Dataset entries
* * * * *

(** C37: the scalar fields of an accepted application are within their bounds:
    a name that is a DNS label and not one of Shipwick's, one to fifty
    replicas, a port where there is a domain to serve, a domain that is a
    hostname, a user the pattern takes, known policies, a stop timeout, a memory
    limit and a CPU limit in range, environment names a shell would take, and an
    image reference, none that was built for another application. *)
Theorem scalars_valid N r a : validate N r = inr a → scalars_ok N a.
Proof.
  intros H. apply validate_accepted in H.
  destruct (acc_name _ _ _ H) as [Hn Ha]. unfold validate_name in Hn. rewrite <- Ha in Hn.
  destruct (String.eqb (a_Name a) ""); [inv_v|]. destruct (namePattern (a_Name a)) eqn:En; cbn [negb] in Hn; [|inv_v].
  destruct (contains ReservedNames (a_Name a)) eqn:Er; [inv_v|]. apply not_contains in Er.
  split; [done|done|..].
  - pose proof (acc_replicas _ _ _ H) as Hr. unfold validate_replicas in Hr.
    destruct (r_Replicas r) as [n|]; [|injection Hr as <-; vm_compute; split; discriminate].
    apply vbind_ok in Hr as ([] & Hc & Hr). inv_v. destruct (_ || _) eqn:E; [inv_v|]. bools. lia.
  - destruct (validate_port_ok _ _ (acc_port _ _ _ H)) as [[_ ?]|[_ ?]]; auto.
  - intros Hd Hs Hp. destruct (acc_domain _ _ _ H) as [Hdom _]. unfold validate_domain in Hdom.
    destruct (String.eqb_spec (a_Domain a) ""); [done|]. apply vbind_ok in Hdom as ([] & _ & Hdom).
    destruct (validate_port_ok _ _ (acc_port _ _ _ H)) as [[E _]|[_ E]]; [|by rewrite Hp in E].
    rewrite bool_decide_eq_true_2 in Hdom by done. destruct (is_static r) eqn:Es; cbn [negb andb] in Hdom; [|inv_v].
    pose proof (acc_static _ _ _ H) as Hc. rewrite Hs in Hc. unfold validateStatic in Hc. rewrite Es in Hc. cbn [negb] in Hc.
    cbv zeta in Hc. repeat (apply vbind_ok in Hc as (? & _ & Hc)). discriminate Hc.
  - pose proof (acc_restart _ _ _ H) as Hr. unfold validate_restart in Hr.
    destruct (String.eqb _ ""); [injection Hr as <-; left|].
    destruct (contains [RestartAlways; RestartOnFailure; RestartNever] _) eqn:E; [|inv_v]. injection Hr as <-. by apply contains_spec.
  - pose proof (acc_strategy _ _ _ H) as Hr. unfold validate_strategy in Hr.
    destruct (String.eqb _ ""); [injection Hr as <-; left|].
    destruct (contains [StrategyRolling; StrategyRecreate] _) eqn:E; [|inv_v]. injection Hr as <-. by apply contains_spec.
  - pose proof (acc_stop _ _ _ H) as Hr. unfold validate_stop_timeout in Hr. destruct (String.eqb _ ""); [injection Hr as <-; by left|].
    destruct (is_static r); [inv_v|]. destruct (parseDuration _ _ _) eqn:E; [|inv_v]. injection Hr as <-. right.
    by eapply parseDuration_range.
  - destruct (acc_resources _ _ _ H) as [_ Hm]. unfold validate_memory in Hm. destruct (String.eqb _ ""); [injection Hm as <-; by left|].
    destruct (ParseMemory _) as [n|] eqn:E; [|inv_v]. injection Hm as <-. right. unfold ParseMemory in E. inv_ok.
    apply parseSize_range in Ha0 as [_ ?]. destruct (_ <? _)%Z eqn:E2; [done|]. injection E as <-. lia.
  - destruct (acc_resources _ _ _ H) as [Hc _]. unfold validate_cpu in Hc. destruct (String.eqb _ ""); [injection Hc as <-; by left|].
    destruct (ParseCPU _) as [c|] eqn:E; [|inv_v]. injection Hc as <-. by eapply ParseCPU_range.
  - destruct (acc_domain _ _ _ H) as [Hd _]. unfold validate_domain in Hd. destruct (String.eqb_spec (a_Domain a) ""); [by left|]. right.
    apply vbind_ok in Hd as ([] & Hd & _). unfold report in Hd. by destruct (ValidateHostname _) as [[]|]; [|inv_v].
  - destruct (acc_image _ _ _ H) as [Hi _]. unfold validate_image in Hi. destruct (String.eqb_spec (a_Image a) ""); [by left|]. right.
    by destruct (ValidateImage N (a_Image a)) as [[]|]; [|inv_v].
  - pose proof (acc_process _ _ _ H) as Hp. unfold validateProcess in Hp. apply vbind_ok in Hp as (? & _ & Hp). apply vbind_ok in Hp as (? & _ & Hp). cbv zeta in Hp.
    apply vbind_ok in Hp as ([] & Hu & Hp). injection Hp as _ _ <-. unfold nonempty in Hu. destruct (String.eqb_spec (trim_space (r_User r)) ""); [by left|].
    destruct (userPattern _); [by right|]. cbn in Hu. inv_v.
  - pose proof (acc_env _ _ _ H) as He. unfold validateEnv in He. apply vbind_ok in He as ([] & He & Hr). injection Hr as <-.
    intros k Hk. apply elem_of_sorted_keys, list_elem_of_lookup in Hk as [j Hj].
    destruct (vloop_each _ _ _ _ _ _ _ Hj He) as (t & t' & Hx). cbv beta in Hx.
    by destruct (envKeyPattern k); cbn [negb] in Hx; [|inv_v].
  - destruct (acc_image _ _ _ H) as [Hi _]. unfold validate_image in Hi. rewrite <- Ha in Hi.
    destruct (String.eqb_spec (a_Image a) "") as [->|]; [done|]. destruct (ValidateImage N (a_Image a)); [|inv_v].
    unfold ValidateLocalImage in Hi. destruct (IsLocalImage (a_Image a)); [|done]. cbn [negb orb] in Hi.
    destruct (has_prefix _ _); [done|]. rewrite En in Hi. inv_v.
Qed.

* * * * *

With the line that contains "apply vbind_ok in Hp as ([]" as your start, reproduce the data above exactly through its last line, and nothing before that start.

    apply vbind_ok in Hp as ([] & Hu & Hp). injection Hp as _ _ <-. unfold nonempty in Hu. destruct (String.eqb_spec (trim_space (r_User r)) ""); [by left|].
    destruct (userPattern _); [by right|]. cbn in Hu. inv_v.
  - pose proof (acc_env _ _ _ H) as He. unfold validateEnv in He. apply vbind_ok in He as ([] & He & Hr). injection Hr as <-.
    intros k Hk. apply elem_of_sorted_keys, list_elem_of_lookup in Hk as [j Hj].
    destruct (vloop_each _ _ _ _ _ _ _ Hj He) as (t & t' & Hx). cbv beta in Hx.
    by destruct (envKeyPattern k); cbn [negb] in Hx; [|inv_v].
  - destruct (acc_image _ _ _ H) as [Hi _]. unfold validate_image in Hi. rewrite <- Ha in Hi.
    destruct (String.eqb_spec (a_Image a) "") as [->|]; [done|]. destruct (ValidateImage N (a_Image a)); [|inv_v].
    unfold ValidateLocalImage in Hi. destruct (IsLocalImage (a_Image a)); [|done]. cbn [negb orb] in Hi.
    destruct (has_prefix _ _); [done|]. rewrite En in Hi. inv_v.
Qed.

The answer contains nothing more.